Maître Moore est fort pour être énervant et pour être toujours à la limite de l'insubordination. C'est admirable d'être autant dans le contrôle des mots pour taper où ça fait mal sans dépasser les règles.
Cette dernière a un regard désabusé puis finit par délaisser l'amas de papier devant elle afin de les dévisager tous les deux. À son visage, les mots de Moore tournent dans son esprit avec beaucoup de sérieux. Elle finit par retirer ses lunettes, vaincues, certainement en se disant qu'en vue de l'affaire, une accusation de plus ou de moins ne changera pas ses honoraires. Enfin si, ça ajoutera de nombreuses heures de travail en plus. Le plan de notre défenseur semble faire son effet. Il a touché la corde sensible.
" Récapitulons maître, dit la juge en croisant ses doigts devant sa bouche, vous sous-entendez donc que monsieur Andrew Barnes, ici présent serait coupable pour avoir tué son fils.
- Tué je ne sais pas, mais commandité son meurtre, oui.
- Ce sont de lourdes accusations que vous proférez là, lance la juge en s'enfonçant dans son fauteuil, attentive...

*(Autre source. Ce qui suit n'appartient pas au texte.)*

(** ** Deletion *)

(** The [while] loop of [rb_erase_rebalance]; returns the [node] it ends with. *)
Fixpoint rb_erase_rebalance_loop (fuel : nat) (h : heap) (node parent_ root : ptr)
    : outcome (heap * ptr * ptr) :=
  match fuel with
  | O => Fault OutOfFuel
  | S fuel =>
      b ← black_or_null h node;
      if negb (b && bool_decide (node <> root)) then Ok (h, node, root)
      else
        p ← ld h parent_;
        if decide (left p = node) then
          let other := right p in
          o ← ld h other;
          '(h, root, other) ←
            (if decide (color o = RED) then
               h ← upd h other (set_color BLACK);
               h ← upd h parent_ (set_color RED);
               '(h, root) ← rb_rotate_left h parent_ root;
               p ← ld h parent_;
               Ok (h, root, right p)
             else Ok (h, root, other));
          o ← ld h other;
          bl ← black_or_null h (left o);
          br ← (if (bl : bool) then black_or_null h (right o) else Ok false);
          if (bl && br)%bool then
            h ← upd h other (set_color RED);
            n ← ld h parent_;
            rb_erase_rebalance_loop fuel h parent_ (parent n) root
          else
            br ← black_or_null h (right o);
            '(h, root, other) ←
              (if (br : bool) then
                 h ← (if left o is Some _ then upd h (left o) (set_color BLACK) else Ok h);
                 h ← upd h other (set_color RED);
                 '(h, root) ← rb_rotate_right h other root;
                 p ← ld h parent_;
                 Ok (h, root, right p)
               else Ok (h, root, other));
            p ← ld h parent_;
            h ← upd h other (set_color (color p));
            h ← upd h parent_ (set_color BLACK);
            o ← ld h other;
            h ← (if right o is Some _ then upd h (right o) (set_color BLACK) else Ok h);
            '(h, root) ← rb_rotate_left h parent_ root;
            Ok (h, root, root)
        else
          let other := left p in
          o ← ld h other;
          '(h, root, other) ←
            (if decide (color o = RED) then
               h ← upd h other (set_color BLACK);
               h ← upd h parent_ (set_color RED);
               '(h, root) ← rb_rotate_right h parent_ root;
               p ← ld h parent_;
               Ok (h, root, left p)
             else Ok (h, root, other));
          o ← ld h other;
          bl ← black_or_null h (left o);
          br ← (if (bl : bool) then black_or_null h (right o) else Ok false);
          if (bl && br)%bool then
            h ← upd h other (set_color RED);
            n ← ld h parent_;
            rb_erase_rebalance_loop fuel h parent_ (parent n) root
          else
            bl ← black_or_null h (left o);
            '(h, root, other) ←
              (if (bl : bool) then
                 h ← (if right o is Some _ then upd h (right o) (set_color BLACK) else Ok h);
                 h ← upd h other (set_color RED);
                 '(h, root) ← rb_rotate_left h other root;
                 p ← ld h parent_;
                 Ok (h, root, left p)
               else Ok (h, root, other));
            p ← ld h parent_;
            h ← upd h other (set_color (color p));
            h ← upd h parent_ (set_color BLACK);
            o ← ld h other;
            h ← (if left o is Some _ then upd h (left o) (set_color BLACK) else Ok h);
            '(h, root) ← rb_rotate_right h parent_ root;
            Ok (h, root, root)
  end.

- Vous n'avez aucune preuve !
- Voyons maître Phelps, ironise l'avocat de Caleb, on se chamaille depuis déjà quelques décennies, vous devriez savoir que je n'annonce jamais directement les choses sans preuves...
- Venez-en aux faits maître Moore, soupire la juge, lasse de cette chamaillerie constante. Assez de coup de théâtre, s'il vous plaît !
- J'ai un témoin du meurtre, lâche-il de but en blanc, sans cérémonie, et il s'agit de madame Riley Cordell, la compagne de Monsieur Liam Barnes au moment des faits."
Une onde de choc semble avoir gagné la salle. Je vois l'avocat de Andrew Barnes tourner sa tête vers son client qui se hérisse sur sa chaise. Je perçois Madame Barnes senior poser sa main sur l'épaule de son mari comme pour l'empêcher de réagir. Ah, il ne s'y attendait pas à ce retournement de situation ce vieux crouton. Le visage de la juge commence à devenir rouge, à mesure que l'avocat de Caleb tire sur la corde des recours juridiques. Plus il joue avec le feu, plus j'angoisse. Un mot de trop et la juge fera tout arrêter. Ce n'est certes pas très conventionnel de sa part mais il en reste impressionnant. À le regarder, être avocat semble être le meilleur métier du monde. Mais maître Moore ne se démonte pas pour autant :
" Spéculations ! Vous faites référence à un article extérieur à notre affaire, s'écrie maître Phelps.
- Je n'en ai fait nulle mention de cet article jusque là maître, mais maintenant que vous en parlez, je trouve intéressant d'aborder la publication si bien argumentée sur de telles horreurs. Il me semble que le chapitre sur les violence familiales était aussi extérieur à l'affaire, elles ont toutes fois été abordées le plus normalement possible. Autant finir en beauté non ? Je suis suspendue à ses lèvres. Pourtant elles sont bien présentes en vue de la déclaration sous serment des deux enfants Barnes. Toutefois, il nous manque l'aîné de cette fratrie, qui est d'ailleurs étrangement porté disparu depuis juillet 2015, déclare innocemment l'avocat de Caleb, après s'être levé de sa chaise pour s'avancer au niveau des jurés. Si votre client n'a rien à se reprocher, je ne vois aucune raison de ne pas revoir tous les chefs d'accusation et si possible aussi, de satisfaire la curiosité du jury. Celui qui sous entend un meutre avec préméditation.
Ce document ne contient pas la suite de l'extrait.